Mientras tanto, desde la parcela 24-A hacia el sur del Área Nacional de Recreo hay decenas de dueños de terrenos que están a la expectativa, como lo han estado durante casi cinco décadas, sobre lo que allí se podrá hacer.

Durante los últimos años, los propietarios de otras parcelas, como Federico Ortiz Kidd, han hecho propuestas públicas sobre los terrenos, como la creación de un patronato entre los ministerios de Medio Ambiente y Turismo, las municipalidades de Bayahíbe y hasta de Boca de Yuma y los inversionistas y dueños de los terrenos para manejar entre todos la gestión de proyectos en el Parque Nacional Cotubanamá.

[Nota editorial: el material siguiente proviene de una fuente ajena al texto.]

(* ===== verification/Service.v ===== *)
(** Service calls: operations on a state that may raise. A call that raises leaves no
    state, because the session of a request ([db/session.py]) rolls back when its
    handler raises. *)
From S2P Require Import Prelude.
From stdpp Require Import options.

Definition svc (E W A : Type) : Type := W → res E (A * W).

#[export] Instance svc_ret E W : MRet (svc E W) := λ A a w, Ok (a, w).
#[export] Instance svc_bind E W : MBind (svc E W) := λ A B f m w,
  match m w with Ok (a, w) => f a w | Err e => Err e end.

Section ops.
Context {E W : Type}.

Definition raise {A} (e : E) : svc E W A := λ _, Err e.
(** [if not ok: raise e] *)
Definition guard (ok : bool) (e : E) : svc E W unit := if ok then mret tt else raise e.
Definition gets {A} (f : W → A) : svc E W A := λ w, Ok (f w, w).
Definition modify (f : W → W) : svc E W unit := λ w, Ok (tt, f w).
(** A computation that does not touch the state. *)
Definition lift {A} (r : res E A) : svc E W A := λ w, match r with Ok a => Ok (a, w) | Err e => Err e end.
(** The row a query found, or the error of finding none. *)
Definition found {A} (x : option A) (e : E) : svc E W A := match x with Some a => mret a | None => raise e end.

(** [for x in l: f x] *)
Fixpoint each {A} (f : A → svc E W unit) (l : list A) : svc E W unit :=
  match l with [] => mret tt | x :: l => f x ≫= λ _, each f l end.

(** [[f(x) for x in l]] *)
Fixpoint map_each {A B} (f : A → svc E W B) (l : list A) : svc E W (list B) :=
  match l with [] => mret [] | x :: l => f x ≫= λ y, map_each f l ≫= λ ys, mret (y :: ys) end.
End ops.

(** A call on a part of the state. *)
Definition on_part {E W V A} (part : W → V) (set_part : V → W → W) (m : svc E V A) : svc E W A :=
  λ w, match m (part w) with Ok (a, v) => Ok (a, set_part v w) | Err e => Err e end.

(** A call whose errors are among those of the caller. *)
Definition with_error {E F W A} (f : E → F) (m : svc E W A) : svc F W A :=
  λ w, match m w with Ok aw => Ok aw | Err e => Err (f e) end.

(** ** What a call that returns went through *)

Section facts.
Context {E W : Type}.
Implicit Types w : W.

Lemma svc_bind_Ok {A B} (m : svc E W A) (f : A → svc E W B) w b w' :
  (m ≫= f) w = Ok (b, w') ↔ ∃ a w1, m w = Ok (a, w1) ∧ f a w1 = Ok (b, w').
Proof.
  unfold mbind, svc_bind. destruct (m w) as [[a w1]|e]; [|naive_solver].
  split; [intros H; by exists a, w1|]. by intros (? & ? & [= <- <-] & ?).
Qed.

Lemma svc_ret_Ok {A} (a b : A) w w' : (mret a : svc E W A) w = Ok (b, w') ↔ a = b ∧ w = w'.
Proof. unfold mret, svc_ret. split; [intros [= <- <-]|intros [<- <-]]; done. Qed.

Lemma gets_Ok {A} (f : W → A) w (a : A) w' : gets (E := E) f w = Ok (a, w') ↔ f w = a ∧ w = w'.
Proof. unfold gets. split; [intros [= <- <-]|intros [<- <-]]; done. Qed.

Lemma modify_Ok (f : W → W) w w' u : modify (E := E) f w = Ok (u, w') ↔ f w = w'.
Proof. unfold modify. destruct u. split; congruence. Qed.

Lemma guard_Ok ok (e : E) w w' u : guard ok e w = Ok (u, w') ↔ ok = true ∧ w = w'.
Proof. destruct ok, u; cbn; [|by split; [|intros []]]. split; [by intros [= ->]|by intros [_ ->]]. Qed.

Lemma lift_Ok {A} (r : res E A) w a w' : lift r w = Ok (a, w') ↔ r = Ok a ∧ w = w'.
Proof. unfold lift. destruct r; (split; [|by intros [[= <-] ->]]); [by intros [= -> ->]|done]. Qed.

Lemma found_Ok {A} (x : option A) (e : E) w a w' : found x e w = Ok (a, w') ↔ x = Some a ∧ w = w'.
Proof. destruct x; cbn; (split; [|by intros [[= <-] ->]]); [by intros [= -> ->]|done]. Qed.

Lemma raise_Ok {A} (e : E) w (a : A) w' : raise e w = Ok (a, w') ↔ False.
Proof. unfold raise. by split. Qed.

(** ** Postconditions *)

(** From a state with [P], a return value and a state with [Q]. *)
Definition ensures {A} (P : W → Prop) (m : svc E W A) (Q : A → W → Prop) : Prop :=
  ∀ w a w', P w → m w = Ok (a, w') → Q a w'.

Definition preserves {A} (I : W → Prop) (m : svc E W A) : Prop := ensures I m (λ _, I).

Lemma ensures_bind {A B} P (m : svc E W A) Q (f : A → svc E W B) R :
  ensures P m Q → (∀ a, ensures (Q a) (f a) R) → ensures P (m ≫= f) R.
Proof. intros Hm Hf w b w' Hw (a & w1 & H1 & H2)%svc_bind_Ok. eapply Hf; [|done]. by eapply Hm. Qed.

Lemma ensures_weaken {A} (P P' : W → Prop) (m : svc E W A) (Q Q' : A → W → Prop) :
  ensures P m Q → (∀ w, P' w → P w) → (∀ a w, Q a w → Q' a w) → ensures P' m Q'.
Proof. intros Hm HP HQ w a w' Hw H. eapply HQ, Hm; eauto. Qed.

Lemma preserves_each {A} (I : W → Prop) (f : A → svc E W unit) l :
  (∀ x, x ∈ l → preserves I (f x)) → preserves I (each f l).
Proof.
  induction l as [|x l IH]; intros Hf; [by intros w [] w' Hw [_ <-]%svc_ret_Ok|].
  apply (ensures_bind _ _ (λ _, I)); [apply Hf; list_in|]. intros _. apply IH. intros y Hy. apply Hf. by constructor.
Qed.

Lemma preserves_map_each {A B} (I : W → Prop) (f : A → svc E W B) l :
  (∀ x, x ∈ l → preserves I (f x)) → preserves I (map_each f l).
Proof.
  induction l as [|x l IH]; intros Hf; [by intros w a w' Hw [_ <-]%svc_ret_Ok|].
  apply (ensures_bind _ _ (λ _, I)); [apply Hf; list_in|]. intros y.
  apply (ensures_bind _ _ (λ _, I)); [apply IH; intros z Hz; apply Hf; by constructor|].
  intros ys w a w' Hw. by intros [_ <-]%svc_ret_Ok.
Qed.

End facts.

Lemma on_part_Ok {E W V A} (part : W → V) (set_part : V → W → W) (m : svc E V A) w (a : A) w' :
  on_part part set_part m w = Ok (a, w') ↔ ∃ v, m (part w) = Ok (a, v) ∧ w' = set_part v w.
Proof.
  unfold on_part. destruct (m (part w)) as [[b v]|]; [|split; [done|by intros (? & ? & _)]].
  split; [intros [= <- <-]; by exists v|]. by intros (? & [= <- <-] & ->).
Qed.

Lemma with_error_Ok {E F W A} (f : E → F) (m : svc E W A) w (aw : A * W) :
  with_error f m w = Ok aw ↔ m w = Ok aw.
Proof. unfold with_error. destruct (m w); split; congruence. Qed.

(** Invert a call that returned into the steps it took. *)
Ltac svc_inv H :=
  lazymatch type of H with
  | (_ ≫= _) _ = Ok _ =>
      let a := fresh "a" in let w := fresh "w" in let H1 := fresh "H" in let H2 := fresh "H" in
      apply svc_bind_Ok in H as (a & w & H1 & H2); svc_inv H1; svc_inv H2
  | mret _ _ = Ok _ => apply svc_ret_Ok in H as [? ?]; try subst
  | gets _ _ = Ok _ => apply gets_Ok in H as [? ?]; try subst
  | modify _ _ = Ok _ => apply modify_Ok in H; try subst
  | guard _ _ _ = Ok _ => apply guard_Ok in H as [H ?]; try subst
  | lift _ _ = Ok _ => apply lift_Ok in H as [H ?]; try subst
  | found _ _ _ = Ok _ => apply found_Ok in H as [H ?]; try subst
  | raise _ _ = Ok _ => apply raise_Ok in H; destruct H
  | on_part _ _ _ _ = Ok _ =>
      let v := fresh "v" in apply on_part_Ok in H as (v & H & ?); try subst; svc_inv H
  | with_error _ _ _ = Ok _ => apply with_error_Ok in H; svc_inv H
  | _ => idtac
  end.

Por su parte, los ambientalistas buscan que el plan de Globalia –que podría representar el inicio de la explotación turística en la franja oeste del parque- quede paralizado para siempre. Ante el Tribunal Superior Administrativo intentan que una medida cautelar detenga la construcción del proyecto Leaf Bayahíbe, mientras en paralelo el Poder Ejecutivo dilucida si el marco legal permite que se levante el que podría ser el primero de varios desarrollos en la zona.